Rotten Tomatoes is an American review-aggregation website for film and television. The company was launched in August 1998 by three undergraduate students at the University of California, Berkeley: Senh Duong, Patrick Y. Lee, and Stephen Wang.[5][6][7][8] Although the name "Rotten Tomatoes" connects to the practice of audiences throwing rotten tomatoes in disapproval of a poor stage performance, the direct inspiration for the name from Duong, Lee, and Wang came from an equivalent scene in the 1992 Canadian film Léolo.[9]
Since January 2010, Rotten Tomatoes has been owned by Flixster, which was in turn acquired by Warner Bros. in 2011. In February 2016, Rotten Tomatoes and its parent site Flixster were sold to Comcast's Fandango ticketing company.[10] Warner Bros. retained a minority stake in the merged entities, including Fandango.[1]

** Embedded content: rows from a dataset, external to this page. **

(* ===== verification/OperatorQueue.v ===== *)
(** * Operator answers and the scan driver

    [OperatorAnswerQueue] of [src/apme_gateway/scan/operator_queue.py] and the part of
    [run_project_operation] in [scan/driver.py] that turns an engine event and the
    operator's answer into session commands.

    [next_answer] suspends at its [get]: other tasks may put answers, drain the queue or
    begin prompts in between.  A wait is therefore a value ([wait]) that is advanced by
    a schedule of events ([wev]); [EvTake] is the resumption of the [get] when an item is
    there, [EvTimeout] the expiry of the deadline. *)

From stdpp Require Import base list gmap strings sorting relations.
From S2P Require Import Prelude.

#[local] Open Scope Z_scope.

Section Queue.
Context {T : Type}.
Implicit Types (x : Z * T) (l : list (Z * T)).

(** ** The queue *)

Record OperatorAnswerQueue := MkAnswerQueue {
  aq_items : list (Z * T);
  aq_generation : Z;
}.

Definition empty_queue : OperatorAnswerQueue := MkAnswerQueue [] 0.

(** [put] and [put_nowait]: the queue is unbounded, so neither blocks. *)
Definition put (v : T) (for_generation : option Z) (q : OperatorAnswerQueue) : OperatorAnswerQueue :=
  MkAnswerQueue (aq_items q ++ [(default (aq_generation q) for_generation, v)]) (aq_generation q).

Definition begin_prompt (q : OperatorAnswerQueue) : OperatorAnswerQueue * Z :=
  (MkAnswerQueue (aq_items q) (aq_generation q + 1), aq_generation q + 1).

(** The [while] loop of [drain_through]: number dropped, and the retained items. *)
Fixpoint drain_loop (max_generation : Z) l (drained : Z) (retained : list (Z * T))
    : Z * list (Z * T) :=
  match l with
  | [] => (drained, retained)
  | x :: l' =>
    if x.1 <=? max_generation then drain_loop max_generation l' (drained + 1) retained
    else drain_loop max_generation l' drained (retained ++ [x])
  end.

Definition drain_through (max_generation : Z) (q : OperatorAnswerQueue) : OperatorAnswerQueue * Z :=
  let '(drained, retained) := drain_loop max_generation (aq_items q) 0 [] in
  (MkAnswerQueue retained (aq_generation q), drained).

(** ** Waiting for an answer *)

(** The frame of a suspended [next_answer]. *)
Record wait := MkWait { w_generation : Z; w_stashed : list (Z * T) }.

Inductive outcome := Waiting (w : wait) | Answered (v : T) | TimedOut.

Definition next_answer (expected_generation : option Z) (q : OperatorAnswerQueue) : outcome :=
  Waiting (MkWait (default (aq_generation q) expected_generation) []).

Definition requeue l (q : OperatorAnswerQueue) : OperatorAnswerQueue :=
  MkAnswerQueue (aq_items q ++ l) (aq_generation q).

(** One round of the loop, with the item the [get] returned. *)
Definition take (w : wait) (q : OperatorAnswerQueue) : outcome * OperatorAnswerQueue :=
  match aq_items q with
  | [] => (Waiting w, q)
  | (generation, value) :: rest =>
    let q' := MkAnswerQueue rest (aq_generation q) in
    if generation =? w_generation w then (Answered value, requeue (w_stashed w) q')
    else if generation <? w_generation w then (Waiting w, q')
    else (Waiting (MkWait (w_generation w) (w_stashed w ++ [(generation, value)])), q')
  end.

Definition timeout (w : wait) (q : OperatorAnswerQueue) : outcome * OperatorAnswerQueue :=
  (TimedOut, (drain_through (w_generation w) (requeue (w_stashed w) q)).1).

Inductive wev :=
| EvTake
| EvTimeout
| EvPut (v : T) (for_generation : option Z)
| EvBegin
| EvDrain (max_generation : Z).

Definition wstep (e : wev) (s : outcome * OperatorAnswerQueue) : outcome * OperatorAnswerQueue :=
  let '(o, q) := s in
  match e, o with
  | EvTake, Waiting w => take w q
  | EvTimeout, Waiting w => timeout w q
  | EvPut v g, _ => (o, put v g q)
  | EvBegin, _ => (o, (begin_prompt q).1)
  | EvDrain m, _ => (o, (drain_through m q).1)
  | _, _ => s
  end.

Definition wrun (es : list wev) (s : outcome * OperatorAnswerQueue) : outcome * OperatorAnswerQueue :=
  foldl (λ s e, wstep e s) s es.

(** ** Draining is a filter *)

Lemma drain_loop_spec m l n acc :
  drain_loop m l n acc
  = (n + Z.of_nat (length (filter (λ x, x.1 <= m) l)),
     (acc ++ filter (λ x, ¬ x.1 <= m) l)%list).
Proof.
  revert n acc. induction l as [|x l IH]; intros n acc; simpl; [rewrite app_nil_r; f_equal; lia|].
  rewrite !filter_cons. destruct (Z.leb_spec x.1 m).
  - rewrite IH, (decide_True (P := x.1 <= m)), (decide_False (P := ¬ x.1 <= m)) by lia.
    simpl. f_equal. lia.
  - rewrite IH, (decide_False (P := x.1 <= m)), (decide_True (P := ¬ x.1 <= m)) by lia.
    by rewrite <- app_assoc.
Qed.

The site is influential among moviegoers, a third of whom say they consult it before going to the cinema in the U.S.[11] It has been criticized for oversimplifying reviews by flattening them into a fresh vs. rotten dichotomy.[12][13] It has also been criticized for being easy for studios to manipulate by limiting early screenings to critics inclined to be favorable, among other tactics.[12]